Explanation (300 Words)
Microscopy allows for magnification of small objects beyond what the naked eye can perceive. A compound light microscope employs two types of lenses: ocular lenses (eyepiece) and objective lenses. The total magnification is determined by multiplying the ocular lens magnification by the selected objective lens magnification.
For example, if the ocular lens is 10x and the objective lens is 40x, the total magnification is:
[
10x \times 40x = 400x
]
This means the image is magnified 400 times its actual size.

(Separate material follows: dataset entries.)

(* case SEMIHOSTING_SYS_EXIT_EXTENDED *)
Definition sys_exit_extended : M unit :=
  do (retval, fields) <- semihosting_read_fields 2;
  check retval;;
  do field0 <- get_field 0 fields;
  do field1 <- get_field 1 fields;
  let type := to_int field0 in
  let code := to_int field1 in
  (if type =? ADP_STOPPED_APPLICATION_EXIT
   then exit_or_report code "semihosting: *** application exited with %d ***"
   else emit (EvStderr "semihosting: exception %#x"));;
  halt_unless_resumable.

(* case SEMIHOSTING_SYS_FLEN *)
Definition sys_flen : M unit :=
  do fileio <- get is_fileio;
  when_ fileio (modify (set_result (-1));; modify (set_sys_errno EINVAL));;
  do (retval, fields) <- semihosting_read_fields 1;
  check retval;;
  do field0 <- get_field 0 fields;
  let fd := to_int field0 in
  emit (EvFstat fd);;
  let '(r, e, st_size) := host_fstat H fd in
  modify (set_result r);;
  if r =? -1 then modify (set_sys_errno e)
  else modify (set_result st_size).

(* case SEMIHOSTING_SYS_GET_CMDLINE *)
Definition sys_get_cmdline : M unit :=
  do (retval, fields) <- semihosting_read_fields 2;
  check retval;;
  do addr <- get_field 0 fields;
  do size <- get_field 1 fields;
  do cmd <- get cmdline;
  let arg := cstr (default [] cmd) in
  let len := to_uint32 (strlen arg + 1) in
  if size <? len then modify (set_result (-1))
  else
    do fields' <- (λ w, (Val (semihosting_set_field w len 1 fields), w));
    do retval <- target_write_buffer addr len (arg ++ [0]);
    check retval;;
    modify (set_result 0);;
    do retval <- semihosting_write_fields 2 fields';
    check retval.

(* case SEMIHOSTING_SYS_HEAPINFO *)
Definition sys_heapinfo : M unit :=
  do (retval, fields) <- semihosting_read_fields 1;
  check retval;;
  do addr <- get_field 0 fields;
  do wsize <- get word_size_bytes;
  (* tell the remote we have no idea *)
  do retval <- target_write_memory addr 4 wsize [];
  check retval;;
  modify (set_result 0).

(* case SEMIHOSTING_SYS_ISERROR *)
Definition sys_iserror : M unit :=
  do (retval, fields) <- semihosting_read_fields 1;
  check retval;;
  do code <- get_field 0 fields;
  modify (set_result (if code =? 0 then 0 else 1)).

(* case SEMIHOSTING_SYS_ISTTY *)
Definition sys_istty : M unit :=
  do fileio <- get is_fileio;
  if fileio then
    modify (set_hit_fileio true);;
    do p <- get param;
    set_fileio_info "isatty" (Some p) None None None
  else
    do (retval, fields) <- semihosting_read_fields 1;
    check retval;;
    do field0 <- get_field 0 fields;
    let fd := to_int field0 in
    emit (EvIsatty fd);;
    let '(r, e) := host_isatty H fd in
    let result := if r =? 0 then 0 else 1 in
    modify (set_result result);;
    when_ (result =? 0) (modify (set_sys_errno e)).

(** The name that [SYS_OPEN] builds in [fn]: [basedir], a ['/'] unless
    [basedir] already ends in one, then the [len] bytes read from the
    target; nothing is put in front when [basedir] is unset or empty. *)
Definition open_prefix (basedir : option (list Z)) : list Z :=
  let dir := cstr (default [] basedir) in
  let basedir_len := length dir in
  if (0 <? basedir_len)%nat then
    if bool_decide (last dir = Some 47) then dir else dir ++ [47]
  else [].

Definition open_fn (basedir : option (list Z)) (name : list Z) : list Z :=
  cstr (open_prefix basedir ++ name).

(** [SYS_OPEN] once the name is in [fn]: the special names, and the open
    itself on the host or through the frontend. *)
Definition open_by_name (addr len mode : Z) (fn : list Z) : M unit :=
  (* TODO: implement the :semihosting-features special file. *)
  do fileio <- get is_fileio;
  if fileio then
    if streq fn (bytes_of_string ":semihosting-features") then
      modify (set_result (-1));;
      modify (set_sys_errno EINVAL)
    else if streq fn (bytes_of_string ":tt") then
      if mode =? 0 then modify (set_result 0)
      else if mode =? 4 then modify (set_result 1)
      else if mode =? 8 then modify (set_result 2)
      else
        modify (set_result (-1));;
        modify (set_sys_errno EINVAL)
    else
      modify (set_hit_fileio true);;
      set_fileio_info "open" (Some addr) (Some len)
        (Some (modeflag open_gdb_modeflags mode)) (Some 420 (* 0644 *))
  else
    if streq fn (bytes_of_string ":tt") then
      (* Mode is: 0-3 ("r") for stdin, 4-7 ("w") for stdout,
         8-11 ("a") for stderr *)
      do fd <-
        (if mode <? 4 then
           emit (EvDup STDIN_FILENO);;
           let '(fd, e) := host_dup H STDIN_FILENO in
           modify (set_stdin_fd fd);; ret (fd, e)
         else if mode <? 8 then
           emit (EvDup STDOUT_FILENO);;
           let '(fd, e) := host_dup H STDOUT_FILENO in
           modify (set_stdout_fd fd);; ret (fd, e)
         else
           emit (EvDup STDERR_FILENO);;
           let '(fd, e) := host_dup H STDERR_FILENO in
           modify (set_stderr_fd fd);; ret (fd, e));
      modify (set_result (fst fd));;
      when_ (fst fd =? -1) (modify (set_sys_errno (snd fd)))
    else
      let flags := modeflag open_host_modeflags mode in
      emit (EvOpen fn flags 420 (* 0644 *));;
      let '(r, e) := host_open H fn flags 420 in
      modify (set_result r);;
      when_ (r =? -1) (modify (set_sys_errno e)).

(* case SEMIHOSTING_SYS_OPEN *)
Definition sys_open : M unit :=
  do (retval, fields) <- semihosting_read_fields 3;
  check retval;;
  do addr <- get_field 0 fields;
  do field1 <- get_field 1 fields;
  do len <- get_field 2 fields;
  let mode := to_uint32 field1 in
  if 11 <? mode then
    modify (set_result (-1));;
    modify (set_sys_errno EINVAL)
  else
    do dir <- get basedir;
    let basedir_len := strlen (default [] dir) in
    if negb (malloc_ok H (to_size_t (basedir_len + len + 2))) then
      modify (set_result (-1));;
      modify (set_sys_errno ENOMEM)
    else
      do (retval, name) <- target_read_memory addr 1 len;
      check retval;;
      open_by_name addr len mode (open_fn dir name).

(* case SEMIHOSTING_SYS_READ *)
Definition sys_read : M unit :=
  do (retval, fields) <- semihosting_read_fields 3;
  check retval;;
  do field0 <- get_field 0 fields;
  do addr <- get_field 1 fields;
  do len <- get_field 2 fields;
  let fd := to_int field0 in
  do fileio <- get is_fileio;
  if fileio then
    modify (set_hit_fileio true);;
    set_fileio_info "read" (Some (to_uint64 fd)) (Some addr) (Some len) None
  else
    if negb (malloc_ok H len) then
      modify (set_result (-1));;
      modify (set_sys_errno ENOMEM)
    else
      do (r, buf) <- semihosting_read fd (to_int len);
      modify (set_result r);;
      when_ (0 <=? r)
        (do retval <- target_write_buffer addr r buf;
         check retval;;
         (* the number of bytes NOT filled in *)
         modify (set_result (to_int64 (len - r)))).

(* case SEMIHOSTING_SYS_READC *)
Definition sys_readc : M unit :=
  do fileio <- get is_fileio;
  if fileio then return_ ERROR_FAIL
  else
    do fd <- get stdin_fd;
    do c <- semihosting_getchar fd;
    modify (set_result c).

(* case SEMIHOSTING_SYS_REMOVE *)
Definition sys_remove : M unit :=
  do (retval, fields) <- semihosting_read_fields 2;
  check retval;;
  do addr <- get_field 0 fields;
  do len <- get_field 1 fields;
  do fileio <- get is_fileio;
  if fileio then
    modify (set_hit_fileio true);;
    set_fileio_info "unlink" (Some addr) (Some len) None None
  else
    if negb (malloc_ok H (to_size_t (len + 1))) then
      modify (set_result (-1));;
      modify (set_sys_errno ENOMEM)
    else
      do (retval, fn) <- target_read_memory addr 1 len;
      check retval;;
      emit (EvRemove (cstr fn));;
      let '(r, e) := host_remove H (cstr fn) in
      modify (set_result r);;
      when_ (r =? -1) (modify (set_sys_errno e)).

(* case SEMIHOSTING_SYS_RENAME *)
Definition sys_rename : M unit :=
  do (retval, fields) <- semihosting_read_fields 4;
  check retval;;
  do addr1 <- get_field 0 fields;
  do len1 <- get_field 1 fields;
  do addr2 <- get_field 2 fields;
  do len2 <- get_field 3 fields;
  do fileio <- get is_fileio;
  if fileio then
    modify (set_hit_fileio true);;
    set_fileio_info "rename" (Some addr1) (Some len1) (Some addr2) (Some len2)
  else
    if negb (malloc_ok H (to_size_t (len1 + 1)))
       || negb (malloc_ok H (to_size_t (len2 + 1))) then
      modify (set_result (-1));;
      modify (set_sys_errno ENOMEM)
    else
      do (retval, fn1) <- target_read_memory addr1 1 len1;
      check retval;;
      do (retval, fn2) <- target_read_memory addr2 1 len2;
      check retval;;
      emit (EvRename (cstr fn1) (cstr fn2));;
      let '(r, e) := host_rename H (cstr fn1) (cstr fn2) in
      modify (set_result r);;
      (* rename() on Windows returns nonzero on error *)
      when_ (negb (r =? 0)) (modify (set_sys_errno e)).
(** ** The cipher of the [crypto] module

    What [createCipheriv('aes-256-gcm', key, iv)] and [createDecipheriv]
    compute, on byte sequences: the ciphertext [update] and [final] produce,
    the tag [getAuthTag] returns for a ciphertext, the bytes the decipher's
    [update] produces, whether [setAuthTag] takes a tag of a given length,
    and whether the decipher's [final] accepts the tag it was given. *)
Class Cipher := {
  gcmEncrypt : list ascii -> list ascii -> list ascii -> list ascii;
  gcmTag : list ascii -> list ascii -> list ascii -> list ascii;
  gcmDecrypt : list ascii -> list ascii -> list ascii -> list ascii;
  tagLengthAccepted : nat -> bool;
  gcmVerify : list ascii -> list ascii -> list ascii -> list ascii -> bool
}.

(** One byte of [after] differs from [before], nothing else. *)
Definition flipped (before after : list ascii) : Prop :=
  exists (i : nat) (a b : ascii),
    before !! i = Some a /\ a <> b /\ after = <[i := b]> before.

(** What is assumed of AES-256-GCM under the key [k]: decryption inverts
    encryption; tags have 128 bits and such a tag is taken; [final] accepts
    the tag of the ciphertext and no other tag of full length; the tag binds
    the ciphertext, so that changing one byte of it changes the tag. *)
Class CipherLaws `{Cipher} (k : list ascii) : Prop := {
  decrypt_encrypt : forall iv p, gcmDecrypt k iv (gcmEncrypt k iv p) = p;
  tag_length : forall iv c, length (gcmTag k iv c) = 16%nat;
  full_tag_accepted : tagLengthAccepted 16 = true;
  verify_own_tag : forall iv c, gcmVerify k iv (gcmTag k iv c) c = true;
  verify_full_tag : forall iv t c,
    length t = 16%nat -> gcmVerify k iv t c = true -> t = gcmTag k iv c;
  tag_binds : forall iv c c', flipped c c' -> gcmTag k iv c <> gcmTag k iv c'
}.

(** ** utils/encryption.js: the envelope codec

    [ENCRYPTION_ALGORITHM] is ['aes-256-gcm'], its default, so that the
    tests for a GCM or CCM mode succeed.  A string is its UTF-8 encoding, so
    that encoding and decoding text are the passage between [string] and
    [list ascii]. *)
Module Encryption.

Definition ENCRYPTION_KEY : string := "01234567890123456789012345678901".
Definition IV_LENGTH : nat := 16.
Definition AUTH_TAG_LENGTH : nat := 16.

(** [createCipheriv] and [createDecipheriv] throw unless the key has the 32
    bytes of AES-256 and the initialization vector is not empty. *)
Definition accepts (key iv : list ascii) : bool :=
  Nat.eqb (length key) 32 && negb (Nat.eqb (length iv) 0).

(** [base64(iv):base64(authTag):base64(encryptedData)] *)
Definition format (iv authTag encrypted : list ascii) : string :=
  Base64.encode iv ++ ":" ++ Base64.encode authTag ++ ":"
  ++ Base64.encode encrypted.

(** [encryptData(data)] under [key], with [iv] the bytes drawn by
    [crypto.randomBytes(IV_LENGTH)]. *)
Definition encryptData `{Cipher} (key : string) (iv : list ascii)
    (data : string) : outcome string :=
  let k := list_ascii_of_string key in
  if accepts k iv then
    let encrypted := gcmEncrypt k iv (list_ascii_of_string data) in
    let authTag := gcmTag k iv encrypted in
    inr (format iv authTag encrypted)
  else inl (Error "Failed to encrypt data").

(** [decryptData(encryptedData)] under [key].  Whatever is thrown on the way
    is caught and replaced by the one error. *)
Definition decryptData `{Cipher} (key : string) (encryptedData : string)
  : outcome string :=
  let k := list_ascii_of_string key in
  let failed := inl (Error "Failed to decrypt data") in
  match Js.split ":" encryptedData with
  | [ivStr; authTagStr; encrypted] =>
    let iv := Base64.decode ivStr in
    if accepts k iv then
      let authTag :=
        if String.eqb authTagStr "" then None
        else Some (Base64.decode authTagStr) in
      let decrypted := gcmDecrypt k iv (Base64.decode encrypted) in
      match authTag with
      | Some t =>
        if tagLengthAccepted (length t)
           && gcmVerify k iv t (Base64.decode encrypted)
        then inr (string_of_list_ascii decrypted)
        else failed
      | None => failed      (* [final] without a tag *)
      end
    else failed
  | _ => failed
  end.

End Encryption.

(** ** The process environment

    What the publish functions and the consume callbacks read from
    [process.env], each variable compared with ['true'], and
    [ENCRYPTION_KEY] of encryption.js, which is [process.env.ENCRYPTION_KEY]
    or its default.  The environment stays as it is while the process runs,
    so that config/environment.js, which reads it once, holds the same
    values. *)
Module Process.

Record env := mkEnv {
  ENCRYPT_MESSAGES : bool;
  ENCRYPTION_KEY : string;
  RABBITMQ_PUBLISHER_CONFIRMS : bool;
  REQUEUE_FAILED_MESSAGES : bool
}.

End Process.
Lemma ListObjects_delegates_and_projects_witness :
  backend.ListObjects "b" "img/" false spy.listing_state
  = (([spy.stored "img/z.png"; spy.stored "img/a.png"], None),
     spy.listing_state) /\
  exists entries,
    (fakestorage.ListObjects
       {| pb.ListObjectsRequest.Parent := "b";
          pb.ListObjectsRequest.Prefix := "img/";
          pb.ListObjectsRequest.Versions := false |}
       (spy.world spy.listing_state [])).1 =
    fakestorage.Returned
      (Some {| pb.ListObjectsResponse.Objects := Slice entries |}, None) /\
    length entries = 2%nat /\
    map (fun entry => pb.Object.Name <$> entry) entries
      = [Some "img/z.png"%string; Some "img/a.png"%string].
Proof.
  split; [reflexivity|].
  destruct (@ListObjects_delegates_and_projects spy.state spy.storage
              (spy.world spy.listing_state [])
              {| pb.ListObjectsRequest.Parent := "b";
                 pb.ListObjectsRequest.Prefix := "img/";
                 pb.ListObjectsRequest.Versions := false |}
              [spy.stored "img/z.png"; spy.stored "img/a.png"]
              spy.listing_state eq_refl) as (entries & Hrun & Hlen & Hentries).
  exists entries. rewrite Hrun. split; [reflexivity|]. split; [exact Hlen|].
  pose proof (Hentries 0%nat _ eq_refl) as H0.
  pose proof (Hentries 1%nat _ eq_refl) as H1.
  destruct entries as [|e0 [|e1 [|e2 entries]]]; try discriminate Hlen.
  injection H0 as ->. injection H1 as ->. reflexivity.
Defined.

Lemma ListBuckets_empty_is_not_nil_witness :
  backend.ListBuckets spy.empty = (([], None), spy.empty) /\
  exists resp,
    (fakestorage.ListBuckets {| pb.ListBucketsRequest.Project := "p" |}
       (spy.world spy.empty [])).1 = fakestorage.Returned (Some resp, None) /\
    pb.ListBucketsResponse.Buckets resp = Slice [] /\
    is_nil (pb.ListBucketsResponse.Buckets resp) = false /\
    len (pb.ListBucketsResponse.Buckets resp) = 0%nat.
Proof.
  split; [reflexivity|].
  apply (ListBuckets_empty_is_not_nil (spy.world spy.empty []) _ spy.empty).
  reflexivity.
Defined.

Lemma WriteObject_discards_receive_error_witness :
  fakestorage.stream_in (spy.world spy.empty []) = [] /\
  (fakestorage.Recv (spy.world spy.empty [])).1 =
    fakestorage.Returned (None, Some (OtherError "EOF")) /\
  (spy.WriteObject (spy.world spy.empty [])).1
    = fakestorage.Returned (Some errUnsupportedWriteOperation) /\
  fakestorage.backend_calls (spy.WriteObject (spy.world spy.empty [])).2 = [] /\
  fakestorage.stream_out (spy.WriteObject (spy.world spy.empty [])).2 = [].
Proof.
  split; [reflexivity|].
  apply (WriteObject_discards_receive_error spy.getObjectACL (fun s => s)
           (spy.world spy.empty [])).
  reflexivity.
Defined.

(** * Further properties of the code *)

(** ** [strconv.ParseUint] in base ten, on any text *)

Lemma is_digit_char (c : ascii) :
  is_digit c = true ->
  c = fmt.digit (strconv.byte_val c - 48) /\ 0 <= strconv.byte_val c - 48 <= 9.
Proof.
  unfold is_digit. intros H. apply andb_true_iff in H as [Hlo Hhi].
  apply Z.leb_le in Hlo, Hhi. split; [|lia].
  unfold fmt.digit, strconv.byte_val in *.
  replace (48 + Z.to_nat (Z.of_nat (nat_of_ascii c) - 48))%nat
    with (nat_of_ascii c) by lia.
  by rewrite ascii_nat_embedding.
Qed.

Another crucial aspect of microscopy is the field of view (FOV), which is the visible circular area seen through the microscope. The FOV changes with magnification: at lower magnifications, a larger area is visible, while at higher magnifications, a smaller area is seen in greater detail.
To calculate the high-power field diameter (HPD), we use the formula:
[
\text{HPD} = \frac{\text{LPD} \times \text{LPM}}{\text{HPM}}
]
Given an LPD of 2000 µm under low power (100x magnification), and a high-power magnification of 400x, we calculate HPD as 500 µm. This means the visible area under high power is 500 µm across.
Understanding magnification and FOV is essential in microscopy for estimating the actual size of specimens and ensuring accurate observations. These calculations allow scientists to compare structures at different magnifications efficiently.